General Research Graduate School Hayama Information Network Center Shinichi Doda
Regarding private CAs, it was built and operated at the open source NAREGI-CA, but it was necessary to rebuild private CA due to hardware failure.The private CA introduced there was "Gléas" of JCCH Security Solutions Systems (hereinafter JS3)."First of all, I thought that it was important to be able to use it with a web browser, and that it is important to operate even for clerical staff and unknown PKIs. The user interface is also convenient and has no perfection in Japan and abroad.Mr. Doda highly appreciates.
One of the great attractions of private CA is the high customizability.Gléas can customize standard templates and issue different policies for each group.
In August 2009, Soji University replayed Naregi-Ca, which was no longer working due to hardware failure, and introduced appliances with GLEAS.IEEE802.The configuration of the network, such as 1x and VPN, is shown in the figure below.
Network configuration of Research Institute
First of all, for the LAN of the Hayama campus, the user makes a preliminary application before using the PC, and the secretariat registers on the LDAP server.Based on this user directory, switches and RADIUS servers identify the secretariat's PC, student PC, and guest PCs.Dynamically assign VLANs with the switched policy.

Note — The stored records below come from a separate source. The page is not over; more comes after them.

Lemma search_returns_the_best_witness :
  exists results missed,
    fst (VectorStore_searchSimilar config64 sort_by_timestamp_desc
           unit_x (Some 1) None None healthy
           (open_store [deploy_script; release_day])) = Normal results /\
    Permutation
      (omap (score config64 unit_x)
            (List.filter (WHERE None None)
               (memories (open_database (open_store [deploy_script; release_day])))))
      (results ++ missed) /\
    StronglySorted ranked (results ++ missed) /\
    (missed <> [] -> Z.of_nat (length results) = 1).
Proof.
  apply (search_returns_the_best config64 sort_by_timestamp_desc
           (NumOrder0 := binary64_order)
           (OrderBy0 := sort_by_timestamp_desc_order) healthy
           (open_store [deploy_script; release_day]) unit_x 1 None None).
  - reflexivity.
  - lia.
  - repeat constructor.
Defined.

Lemma chat_returns_the_summary_witness :
  let enhanced :=
    enhanced_message config64 sort_by_timestamp_desc unused_toFixed
      unused_ISO_8601 answering idle "hello" (Some "C1") (Some "U1")
      (Some "Ada") in
  let phase1 := planning_request aidan enhanced [] in
  let phase2 := reasoning_request aidan enhanced [] "Greet the user." in
  let phase3 :=
    summary_request aidan enhanced [] "Greet the user." "A greeting is due." in
  enhanced = "Ada asks: hello" /\
  exists s',
    LLMService_chat config64 aidan sort_by_timestamp_desc unused_toFixed
      unused_ISO_8601 "hello" [] (Some "C1") (Some "U1") (Some "Ada")
      answering idle = (Fulfilled "Hi.", s') /\
    requests s' = requests idle ++ [phase1; phase2; phase3] /\
    detached s' = detached idle
                    ++ [storeMemory_promise config64 "hello" "Hi."
                          (Some "C1") (Some "U1") (Some "Ada")].
Proof.
  split; [vm_compute; reflexivity|].
  apply (chat_returns_the_summary config64 aidan sort_by_timestamp_desc
           unused_toFixed unused_ISO_8601 answering idle "hello" []
           (Some "C1") (Some "U1") (Some "Ada")
           "Greet the user." "A greeting is due." "Hi.");
    first [discriminate | reflexivity].
Defined.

IEEE 802.The authentication using 1X is intended for PCs used by clerks, and the settings are set by the information staff in charge of the PC.On the other hand, students use web browser authentication for students who are temporarily used in MAC address authentication, seminars, etc."I was able to separate the same network infrastructure, such as teachers, students, clerical staff, and outsiders, according to each use."On the other hand, regarding VPN, it supports access from two internet connection lines.The dedicated 100Mbps line connected to the SINET can be connected by IPsec by using an online screen VPN router.In addition, a connection using a 100Mbps B FLET'S allows remote access via SSL-VPN using OpenVPN.In each case, the VPN connection has been certified by an electronic certificate, achieving highly secure remote access.
The use of use such as cooperation with OpenID and use in EFS is increasingly expanding.
The Sadai University will continue to utilize the certification base of this private CA."In aiming to expand the service of VPN and developing portals for graduates, I would like to focus on collaboration with a tele -certificate along with certification such as SHIBBOLETH and OpenID, which realize single sign -on on a wide range of websites."(Mr. Toda) says.He also wants to proceed with the use of Windows encryption function EFS (Encrypting File System), which is effective as an information leakage countermeasure.It can be said that the PKI's ability as a authentication base is exactly the case.